I know you gave us a top-10 books of the year list, but have you done a top-10 overall favorite books list? Obviously it would have Cloud Atlas, and then maybe The Road, Watchmen, The Amazing Adventures of Kavalier & Clay, but I don’t know what else you’d pick. I ask because I’ve liked all of the books I purchased after reading your reviews so far.
September 25, 2009 at 12:04 am
grubstreethack
I’ve been meaning to re-read some of my old favourites so that I can review them, but for the rest of this year I’m going to try to power through the Dark Tower series before the next season of Lost premieres (because apparently the writers are big fans and there’s going to be some kind of connection).
Bearing in mind that there’s always a nostalgia factor, here’s my favourites aside from the ones you’ve already mentioned:
– Philip Reeve’s Mortal Engines series: Mortal Engines, Predator’s Gold, Infernal Devices and A Darkling Plain. Young adult, swashbuckling steampunk adventure with airships and deserts and moving cities, oh my!
– Philip Pullman’s His Dark Materials trilogy: Northern Lights (or The Golden Compass for Americans), The Subtle Knife and The Amber Spyglass. More young adult fiction, but with a more serious bent. The first book is by far the best one, but the other two are worth reading as well.
– William Gibson’s Neuromancer, which is buried somewhere in the 50 Book Challenge. Sort of confused about it afterwards, and still not sure what happens towards the end, but the more I think about it the more I love it. Aside from being one of the best science fiction novels ever, it’s just a cool story: a heist caper, in the spirit of Ocean’s 11, with a crew of oddball thieves and misfits banding together to steal a powerful AI. Awesome.
– John Varley’s The Golden Globe, a fantastic science fiction romp, part of the Eight Worlds universe but can be read alone. An actor/conman named Sparky Valentine, hands-down the most entertaining and charming narrator I have ever read, tries to make it from Pluto to Luna for the stage role of a lifetime, pursued by mafia hitmen all the way.
– John Cristopher’s Tripods Trilogy: The White Mountains, The City of Gold and Lead and The Pool of Fire. Young adult fiction again, set in a future where mankind has been enslaved and brainwashed by enormous alien invaders, and reduced to a feudal level of society and technology. Follows three boys as they run away from home before their 14th birthday, when they are due to be “capped” (brainwashed) and their journey across Europe to join a resistance movement in the Alps.

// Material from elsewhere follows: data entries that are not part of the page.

(** X2: a response of bytes that passes validation no longer passes
    once any single bit of any of its bytes (count byte, payload or
    checksum) is flipped: the corrupted response raises the
    checksum-mismatch error. *)
Theorem check_response_detects_bit_flip
        (response payload : list Z) (i : nat) (k : Z) :
  Forall is_byte response ->
  check_response response = Ok payload ->
  (i < length response)%nat -> 0 <= k < 8 ->
  check_response (flip_bit response i k) = Err (RuntimeError "CRC Mismatch").
Proof.
  intros Hbytes Hok Hi Hk.
  assert (Hlen : (2 <= length response)%nat).
  { destruct (Nat.lt_ge_cases (length response) 2) as [Hshort|]; [|assumption].
    unfold check_response in Hok. rewrite getitem_short in Hok by exact Hshort.
    discriminate. }
  destruct (split_trailer response Hlen) as (body & lo & hi & ->).
  rewrite check_response_trailer in Hok.
  destruct (Z.eqb_spec (Z.lor lo (Z.shiftl hi 8)) (_at_crc body None))
    as [Hcrc|]; [|discriminate].
  apply Forall_app in Hbytes. destruct Hbytes as [_ Htrailer].
  assert (Hlo : is_byte lo) by (inversion Htrailer; assumption).
  assert (Hhi : is_byte hi).
  { inversion Htrailer as [|? ? _ Hrest]. inversion Hrest. assumption. }
  pose proof (at_crc_range body None) as Hrange.
  apply (combine_bytes lo hi _ Hlo Hhi Hrange) in Hcrc. destruct Hcrc as [Hl Hh].
  rewrite length_app in Hi. cbn [length] in Hi.
  destruct (Nat.lt_ge_cases i (length body)) as [Hbody|Hge].
  - rewrite flip_bit_body by exact Hbody. rewrite check_response_trailer.
    destruct (Z.eqb_spec (Z.lor lo (Z.shiftl hi 8))
                         (_at_crc (flip_bit body i k) None)) as [Heq|_];
      [|reflexivity].
    exfalso. apply (at_crc_flip body i k Hbody Hk).
    pose proof (at_crc_range (flip_bit body i k) None) as Hrange'.
    apply (combine_bytes lo hi _ Hlo Hhi Hrange') in Heq.
    destruct Heq as [Hl' Hh'].
    pose proof (Z.div_mod (_at_crc body None) 256 ltac:(lia)) as H1.
    pose proof (Z.div_mod (_at_crc (flip_bit body i k) None) 256 ltac:(lia)) as H2.
    change 0xFF with (Z.ones 8) in Hl, Hl'.
    rewrite Z.land_ones in Hl, Hl' by lia.
    rewrite Z.shiftr_div_pow2 in Hh, Hh' by lia.
    change (2 ^ 8) with 256 in *. lia.
  - assert (Hcases : i = length body \/ i = S (length body)) by lia.
    destruct Hcases as [->| ->].
    + rewrite (flip_bit_middle body [hi] lo k).
      change (body ++ Z.lxor lo (2 ^ k) :: [hi])
        with (body ++ [Z.lxor lo (2 ^ k); hi]).
      rewrite check_response_trailer.
      destruct (flip_changes_byte lo k Hlo Hk) as [Hb Hne].
      destruct (Z.eqb_spec (Z.lor (Z.lxor lo (2 ^ k)) (Z.shiftl hi 8))
                           (_at_crc body None)) as [Heq|_]; [|reflexivity].
      apply (combine_bytes _ hi _ Hb Hhi Hrange) in Heq.
      destruct Heq as [Hl' _]. exfalso. apply Hne. congruence.
    + replace (body ++ [lo; hi]) with ((body ++ [lo]) ++ hi :: [])
        by (rewrite <- app_assoc; reflexivity).
      replace (S (length body)) with (length (body ++ [lo]))
        by (rewrite length_app; cbn; lia).
      rewrite (flip_bit_middle (body ++ [lo]) [] hi k), <- app_assoc.
      change ([lo] ++ [Z.lxor hi (2 ^ k)]) with [lo; Z.lxor hi (2 ^ k)].
      rewrite check_response_trailer.
      destruct (flip_changes_byte hi k Hhi Hk) as [Hb Hne].
      destruct (Z.eqb_spec (Z.lor lo (Z.shiftl (Z.lxor hi (2 ^ k)) 8))
                           (_at_crc body None)) as [Heq|_]; [|reflexivity].
      apply (combine_bytes lo _ _ Hlo Hb Hrange) in Heq.
      destruct Heq as [_ Hh']. exfalso. apply Hne. congruence.
Qed.

Lemma check_response_detects_bit_flip_witness :
  check_response (flip_bit [4; 0; 0x03; 0x40] 1 5)
  = Err (RuntimeError "CRC Mismatch").
Proof.
  assert (Hbytes : Forall is_byte [4; 0; 0x03; 0x40])
    by (repeat constructor; unfold is_byte; lia).
  apply (check_response_detects_bit_flip [4; 0; 0x03; 0x40] [0] 1 5 Hbytes);
    [reflexivity | cbn; lia | lia].
Defined.

(** X3: the [length] argument of [_at_crc] never shortens the input: any
    nonzero [length], smaller or larger than the data, gives the checksum
    of all of the data, and a [length] of 0 gives 0 whatever the data. *)
Theorem at_crc_length_argument (data : list Z) (n : Z) :
  (n <> 0 -> _at_crc data (Some n) = _at_crc data None) /\
  _at_crc data (Some 0) = 0.
Proof.
  split.
  - intros Hn. unfold _at_crc. destruct data as [|b data]; [reflexivity|].
    cbn [truthy negb orb].
    destruct (Z.eqb_spec n 0) as [?|_]; [contradiction|].
    destruct (Z.eqb_spec (Z.of_nat (length (b :: data))) 0) as [H0|_];
      [cbn in H0; lia | reflexivity].
  - unfold _at_crc. rewrite orb_true_r. reflexivity.
Qed.

Lemma at_crc_length_argument_witness :
  _at_crc [0x07; 0x30; 0; 0; 0] (Some 1) = _at_crc [0x07; 0x30; 0; 0; 0] None.
Proof.
  destruct (at_crc_length_argument [0x07; 0x30; 0; 0; 0] 1) as [H _].
  apply H. lia.
Defined.

(** X4: zero bytes in front do not change the checksum: the accumulator
    starts at 0 and stays 0 while only zero bits come in. *)
Theorem at_crc_leading_zeros (n : nat) (data : list Z) :
  _at_crc (replicate n 0 ++ data) None = _at_crc data None.
Proof.
  rewrite !at_crc_reference. unfold reference_checksum.
  rewrite bind_app, zero_bytes_bits, fold_left_app, fold_zero_bits.
  reflexivity.
Qed.

End ChecksumMore.

(** ** More on the command packet *)
Module FramingMore.
Import Bus Buffer Checksum Driver Wire Frames.
Import ChecksumProofs BufferProofs FramingProofs RunProofs.

Lemma byte_b_spec (v : Z) : byte_b v = true <-> is_byte v.
Proof.
  unfold byte_b, is_byte. rewrite andb_true_iff, Z.leb_le, Z.ltb_lt. tauto.
Qed.

Lemma byte_b_false (v : Z) : byte_b v = false <-> ~ is_byte v.
Proof.
  rewrite <- byte_b_spec. destruct (byte_b v); split; congruence.
Qed.

Lemma setitem_bad (b : list Z) (i v : Z) :
  ~ is_byte v -> setitem b i v = Err ValueError.
Proof.
  intros Hv. apply byte_b_false in Hv. unfold setitem.
  fold (byte_b v). rewrite Hv. reflexivity.
Qed.

Lemma len_insert (b : list Z) (i : nat) (v : Z) : len (<[i := v]> b) = len b.
Proof. unfold len. rewrite length_insert. reflexivity. Qed.

Lemma len_bytearray (n : Z) : 0 <= n -> len (bytearray n) = n.
Proof. intros Hn. unfold len, bytearray. rewrite length_replicate. lia. Qed.

(** The data loop stops with [ValueError] at the first item that is not
    a byte. *)
Lemma fill_data_bad (data : list Z) (cp : list Z) (j : Z) :
  ~ Forall is_byte data -> 0 <= j -> 6 + j + len data <= len cp ->
  fill_data cp (enumerate_from j data) = Err ValueError.
Proof.
  revert cp j. induction data as [|x data IH]; intros cp j Hbad Hj Hlen.
  - exfalso. apply Hbad. constructor.
  - cbn [enumerate_from fill_data]. rewrite len_cons in Hlen.
    pose proof (len_nonneg data) as Hnn.
    destruct (byte_b x) eqn:Hx.
    + apply byte_b_spec in Hx.
      rewrite setitem_nonneg by (try assumption; lia). cbn [rbind].
      apply IH; [|lia|rewrite len_insert; lia].
      intros Hrest. apply Hbad. constructor; assumption.
    + apply byte_b_false in Hx. rewrite setitem_bad by exact Hx. reflexivity.
Qed.

Lemma high_byte_iff (x : Z) : is_byte (Z.shiftr x 8) <-> 0 <= x < 2 ^ 16.
Proof.
  unfold is_byte. rewrite Z.shiftr_div_pow2 by lia. change (2 ^ 8) with 256.
  change (2 ^ 16) with 65536.
  pose proof (Z.div_mod x 256 ltac:(lia)) as Hdm.
  pose proof (Z.mod_pos_bound x 256 ltac:(lia)) as Hm. lia.
Qed.

(** Any argument that does not fit makes the assembling raise
    [ValueError]. *)
Lemma command_packet_invalid (opcode param_1 param_2 : Z) (data : list Z) :
  ~ valid_command opcode param_1 param_2 data ->
  command_packet opcode param_1 param_2 data = Err ValueError.
Proof.
  intros Hbad. unfold command_packet.
  pose proof (len_nonneg data) as Hnn.
  assert (Hlen0 : len (bytearray (8 + len data)) = 8 + len data)
    by (apply len_bytearray; lia).
  rewrite setitem_nonneg by (unfold is_byte; lia). cbn [rbind].
  rewrite len_insert, Hlen0.
  replace (8 + len data - 1) with (7 + len data) by lia.
  destruct (byte_b (7 + len data)) eqn:Hcount;
    [apply byte_b_spec in Hcount
    |apply byte_b_false in Hcount; rewrite setitem_bad by exact Hcount;
     reflexivity].
  rewrite setitem_nonneg
    by (try assumption; rewrite ?len_insert, Hlen0; lia).
  cbn [rbind].
  destruct (byte_b opcode) eqn:Hop;
    [apply byte_b_spec in Hop
    |apply byte_b_false in Hop; rewrite setitem_bad by exact Hop; reflexivity].
  rewrite setitem_nonneg
    by (try assumption; rewrite ?len_insert, Hlen0; lia).
  cbn [rbind].
  destruct (byte_b param_1) eqn:Hp1;
    [apply byte_b_spec in Hp1
    |apply byte_b_false in Hp1; rewrite setitem_bad by exact Hp1; reflexivity].
  rewrite setitem_nonneg
    by (try assumption; rewrite ?len_insert, Hlen0; lia).
  cbn [rbind].
  rewrite setitem_nonneg
    by (try apply low_byte_is_byte; rewrite ?len_insert, Hlen0; lia).
  cbn [rbind].
  destruct (byte_b (Z.shiftr param_2 8)) eqn:Hp2;
    [apply byte_b_spec in Hp2
    |apply byte_b_false in Hp2; rewrite setitem_bad by exact Hp2; reflexivity].
  rewrite setitem_nonneg
    by (try assumption; rewrite ?len_insert, Hlen0; lia).
  cbn [rbind]. unfold enumerate.
  rewrite fill_data_bad; [reflexivity| |lia|rewrite !len_insert, Hlen0; lia].
  intros Hdata. apply Hbad. unfold valid_command.
  apply high_byte_iff in Hp2. unfold is_byte in Hcount.
  refine (conj Hop (conj Hp1 (conj Hp2 (conj Hdata _)))). lia.
Qed.

(** X5: [_send_command] sends nothing it cannot frame: when the opcode
    or param1 is not a byte, param2 is not a 16-bit value, a data item is
    not a byte or the data is longer than 248 bytes, it raises
    [ValueError] before the wake-up, and the world is untouched; in every
    other case the packet assembles. *)
Theorem send_command_refuses_what_does_not_fit
        (self : ATECC) (opcode param_1 param_2 : Z) (data : list Z) (w : world) :
  (~ valid_command opcode param_1 param_2 data ->
   _send_command self opcode param_1 param_2 data w = (Err ValueError, w)) /\
  (valid_command opcode param_1 param_2 data ->
   command_packet opcode param_1 param_2 data
   = Ok (wire_packet opcode param_1 param_2 data)).
Proof.
  split.
  - intros Hbad. apply send_command_refused, command_packet_invalid, Hbad.
  - intros (Hop & Hp1 & Hp2 & Hdata & Hlen).
    apply command_packet_layout; assumption.
Qed.

Lemma send_command_refuses_what_does_not_fit_witness :
  _send_command device 0x47 0x01 64 (replicate 249 0) (steady [])
  = (Err ValueError, steady []) /\
  _send_command device 0x41 0x80 65536 [] (steady [])
  = (Err ValueError, steady []).
Proof.
  split.
  - apply (send_command_refuses_what_does_not_fit
             device 0x47 0x01 64 (replicate 249 0) (steady [])).
    intros (_ & _ & _ & _ & Hlen). vm_compute in Hlen. apply Hlen. reflexivity.
  - apply (send_command_refuses_what_does_not_fit device 0x41 0x80 65536 []
                                                  (steady [])).
    intros (_ & _ & Hp2 & _). lia.
Defined.

Lemma valid_command_dec (opcode param_1 param_2 : Z) (data : list Z) :
  valid_command opcode param_1 param_2 data \/
  ~ valid_command opcode param_1 param_2 data.
Proof.
  unfold valid_command.
  destruct (byte_b opcode) eqn:Hop;
    [apply byte_b_spec in Hop | apply byte_b_false in Hop; right; tauto].
  destruct (byte_b param_1) eqn:Hp1;
    [apply byte_b_spec in Hp1 | apply byte_b_false in Hp1; right; tauto].
  destruct (forallb byte_b data) eqn:Hdata.
  - assert (Hall : Forall is_byte data).
    { apply Forall_forall. intros x Hx. apply byte_b_spec.
      rewrite forallb_forall in Hdata. apply Hdata, list_elem_of_In, Hx. }
    destruct (Z_le_dec 0 param_2), (Z_lt_dec param_2 (2 ^ 16)),
      (Z_le_dec (len data) 248); try (right; lia); try tauto.
  - right. intros (_ & _ & _ & Hall & _).
    assert (Htrue : forallb byte_b data = true); [|congruence].
    apply forallb_forall. intros x Hx. apply byte_b_spec.
    rewrite Forall_forall in Hall. apply Hall, list_elem_of_In, Hx.
Qed.

Lemma split_crc (crc : Z) :
  0 <= crc < 2 ^ 16 ->
  Z.lor (Z.land crc 0xFF) (Z.shiftl (Z.shiftr crc 8) 8) = crc.
Proof.
  intros Hcrc.
  apply (combine_bytes _ _ crc (low_byte_is_byte crc)
                       (high_byte_is_byte crc Hcrc) Hcrc).
  split; reflexivity.
Qed.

– John Wyndham: a toss-up between The Day of the Triffids and The Kraken Wakes. The man is the unrivalled master of apocalyptic fiction. Actually The Chrysalids was great too.
– Terry Pratchett: his Discworld series is brilliant, and was a huge influence on me as a teenager. The greatest story thread in the series is the City Watch books, the magnum opus of which is [b]Night Watch – though you have to read every other City Watch book first to fully appreciate it.
– Stephen King’s The Mist, which is the greatest thing he’s ever written.
Honourable mention/guilty pleasure is Joel Rosenberg’s Guardians of the Flame series, which is about a bunch of college kids who get tossed into a fantasy world while playing D&D. Hokey and cheesy as shit, but I love it. Follows them across twenty years by which point they’ve altered the world by introducing firearms and railways and trying to wipe out slavery.
Wow, that could have been a post in itself. Well, I’m going to try to review all these books eventually.
September 25, 2009 at 12:21 am
Smileyfax
The Mist is quite good, though my favorite King short story is Dolan’s Cadillac. (Nevermind that it’s a modern take on The Cask of Amontillado).